The larger question being…how long can this continue?
My ability to visit well-apportioned, visibly-appealing showrooms while testing, sampling, and otherwise evaluating products in a comfortable environment, then quickly touch a few buttons on my iPhone to purchase the items I want from the cheapest option my phone can find demonstrates true retail bliss for the consumer.
Clearly both e-commerce and brick-and-mortar infrastructures can’t continue like this forever. One can’t operate long term at a loss while the other attempts to maximize its margins.
In retail, at least since World War II, we’ve seen 20-year cycles of innovation. The first twenty years after the war saw huge growth in department stores and chain store brands. The 70’s and 80’s saw the rise of discount merchandising. From 1990 – 2010, the big box retailers have ruled the merchandise universe. Of course, this phenomenon has overlapped with the Internet and e-commerce -- creating what I call the Ultimate Age of Retail.
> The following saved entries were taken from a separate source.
(** The days of a goal, read off the match of the pattern. *)
Lemma duration_days_search (goal : string) :
  match Re.search duration_re (lower goal) with
  | Some m =>
      exists digits unit,
        Re.group m 1 = Some digits /\ Re.group m 2 = Some unit
        /\ duration_digits goal = String.length digits
        /\ ((unit = "day" /\ duration_days goal = int_digits 0 digits)
            \/ (unit = "week" /\ duration_days goal = int_digits 0 digits * 7)
            \/ (unit = "month"
                /\ duration_days goal = int_digits 0 digits * 30))
  | None =>
      duration_digits goal = 0%nat
      /\ duration_days goal
         = if contains "launch" (lower goal) || contains "ship" (lower goal)
              || contains "release" (lower goal)
           then 14 else 30
  end.
Proof.
  rewrite search_duration. unfold duration_days, duration_digits.
  destruct (first_duration (lower goal)) as [[digits u]|] eqn:E;
    cbn [option_map].
  - exists digits, (fst u). unfold captures_of. cbn [fst snd Re.group Nat.eqb].
    repeat split.
    destruct (first_duration_unit _ _ _ E) as [-> | [-> | ->]]; cbn [fst];
      [left | right; left | right; right]; split; try reflexivity; lia.
  - split; reflexivity.
Qed.

(** Within the calendar the deadline exists, and the days are returned. *)
Lemma parse_goal_duration_returns (max_str_digits : nat) (now : datetime)
  (goal : string) :
  exceeds_max_str_digits max_str_digits (duration_digits goal) = false ->
  1 <= ordinal now ->
  ordinal now + duration_days goal <= MAXORDINAL ->
  parse_goal_duration max_str_digits now goal
  = Ok (duration_days goal,
        {| ordinal := ordinal now + duration_days goal;
           usec_of_day := usec_of_day now |}).
Proof.
  intros Hdig Hnow Hmax.
  rewrite parse_goal_duration_eq, Hdig, with_deadline_eq.
  pose proof (duration_days_nonneg goal) as Hd.
  unfold date_ok, valid_ordinal, MAXORDINAL in *.
  destruct (Z.leb_spec (Z.abs (duration_days goal)) 999999999); [|lia].
  destruct (Z.leb_spec 1 (ordinal now + duration_days goal)); [|lia].
  destruct (Z.leb_spec (ordinal now + duration_days goal) 3652059); [|lia].
  reflexivity.
Qed.

(** An integer of 4301 digits, 4300 zeros and a one: with the limit of
    4300 digits [int] refuses it, without a limit the goal has one day. *)
Example parse_goal_duration_long_integer :
  parse_goal_duration 4300 jan_15_2024 (zeros 4300 ++ "1 days")
  = Raise ValueError
  /\ parse_goal_duration 0 jan_15_2024 (zeros 4300 ++ "1 days")
     = Ok (1, {| ordinal := 738901; usec_of_day := 43200000000 |}).
Proof. split; vm_compute; reflexivity. Qed.

(** C2, the behaviour of the code.  On 2024-01-15 the goal "finish the
    report in 9999999 days" has a pattern, and [parse_goal_duration] does
    not return 9999999 days: the sum of line 37 raises [OverflowError],
    which nothing in the function guards or catches. *)
Lemma parse_goal_duration_overflow :
  parse_goal_duration 4300 jan_15_2024 "finish the report in 9999999 days"
  = Raise OverflowError.
Proof. vm_compute. reflexivity. Qed.

(** Where the function returns.  For every goal whose deadline ([now]
    plus the days) is no later than 9999-12-31 and whose integer has no
    more digits than [int] converts, [parse_goal_duration] returns the
    days of the goal and the deadline [now] plus these days; and the
    days of a goal are, when [re.search] finds the pattern in the
    lower-cased text, the integer of its first group times 7 for "week",
    times 30 for "month" and as it is for "day", and otherwise 14 if the
    lower-cased text contains "launch", "ship" or "release" and 30 if it
    does not. *)
Theorem parse_goal_duration_in_range (max_str_digits : nat) (now : datetime)
  (goal : string) :
  exceeds_max_str_digits max_str_digits (duration_digits goal) = false ->
  1 <= ordinal now ->
  ordinal now + duration_days goal <= MAXORDINAL ->
  parse_goal_duration max_str_digits now goal
  = Ok (duration_days goal,
        {| ordinal := ordinal now + duration_days goal;
           usec_of_day := usec_of_day now |})
  /\ match Re.search duration_re (lower goal) with
     | Some m =>
         exists digits unit,
           Re.group m 1 = Some digits /\ Re.group m 2 = Some unit
           /\ duration_digits goal = String.length digits
           /\ ((unit = "day" /\ duration_days goal = int_digits 0 digits)
               \/ (unit = "week"
                   /\ duration_days goal = int_digits 0 digits * 7)
               \/ (unit = "month"
                   /\ duration_days goal = int_digits 0 digits * 30))
     | None =>
         duration_digits goal = 0%nat
         /\ duration_days goal
            = if contains "launch" (lower goal)
                 || contains "ship" (lower goal)
                 || contains "release" (lower goal)
              then 14 else 30
     end.
Proof.
  intros Hdig Hnow Hmax. split.
  - exact (parse_goal_duration_returns _ _ _ Hdig Hnow Hmax).
  - apply duration_days_search.
Qed.

Lemma parse_goal_duration_in_range_witness :
  exceeds_max_str_digits 4300 (duration_digits "Launch a product in 2 weeks")
  = false
  /\ 1 <= ordinal jan_15_2024
  /\ ordinal jan_15_2024 + duration_days "Launch a product in 2 weeks"
     <= MAXORDINAL
  /\ duration_days "Launch a product in 2 weeks" = 14
  /\ parse_goal_duration 4300 jan_15_2024 "Launch a product in 2 weeks"
     = Ok (duration_days "Launch a product in 2 weeks",
           {| ordinal :=
                ordinal jan_15_2024
                + duration_days "Launch a product in 2 weeks";
              usec_of_day := usec_of_day jan_15_2024 |}).
Proof.
  assert (H1 : exceeds_max_str_digits 4300
                 (duration_digits "Launch a product in 2 weeks") = false)
    by reflexivity.
  assert (H2 : 1 <= ordinal jan_15_2024) by (vm_compute; discriminate).
  assert (H3 : ordinal jan_15_2024
               + duration_days "Launch a product in 2 weeks" <= MAXORDINAL)
    by (vm_compute; discriminate).
  split; [exact H1|]. split; [exact H2|]. split; [exact H3|].
  split; [reflexivity|].
  exact (proj1 (parse_goal_duration_in_range 4300 jan_15_2024
                  "Launch a product in 2 weeks" H1 H2 H3)).
Defined.

(** C6, counter-example.  The goal "finish the report in 0 days" has the
    duration 0. *)
Lemma parse_goal_duration_zero :
  parse_goal_duration 4300 jan_15_2024 "finish the report in 0 days"
  = Ok (0, jan_15_2024).
Proof. vm_compute. reflexivity. Qed.

Lemma parse_goal_duration_ok (max_str_digits : nat) (now : datetime)
  (goal : string) (days : Z) (deadline : datetime) :
  parse_goal_duration max_str_digits now goal = Ok (days, deadline) ->
  exceeds_max_str_digits max_str_digits (duration_digits goal) = false
  /\ date_ok now days = true
  /\ days = duration_days goal
  /\ deadline = {| ordinal := ordinal now + days;
                   usec_of_day := usec_of_day now |}.
Proof.
  rewrite parse_goal_duration_eq, with_deadline_eq.
  destruct (exceeds_max_str_digits _ _); [discriminate|].
  destruct (date_ok now (duration_days goal)) eqn:E; [|discriminate].
  intros [= <- <-]. auto.
Qed.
These two systems have both captured our imagination and our wallets. But very soon, both systems will need to find their respective niches. As product lines like music, software, and movies cease being available in a physical store, neither will the UPS man deliver 50-pound bags of dog food to your door. These are the obvious examples. But expect to see many other product lines become primarily purchased in a more standard common-sense way, even as the number of ways we purchase products multiplies.
I know all of industry hype surrounding the power of the consumer and how they will each dictate individually how they want to purchase products and services. Much of this hype comes from me! But at the end of day, economics and the power of the dollar ultimately win out --pushing consumers to the most efficient approach.
Allow me to provide a certain future state scenario. Once ninety percent of shoppers own and use a smartphone, will retailers continue spend significant capital to build 20-plus cash registers at a venue to expedite shopper purchases? What if the remaining ten percent of shoppers want to check out the old fashion way? How will retailers accommodate them? At what point will this accommodation no longer be supported? Will shoppers need to download a retailer’s specific smartphone application in order to transact purchases? What if they have no desire to do this? Will retailers basically force all of their shoppers to become “members” to buy their goods?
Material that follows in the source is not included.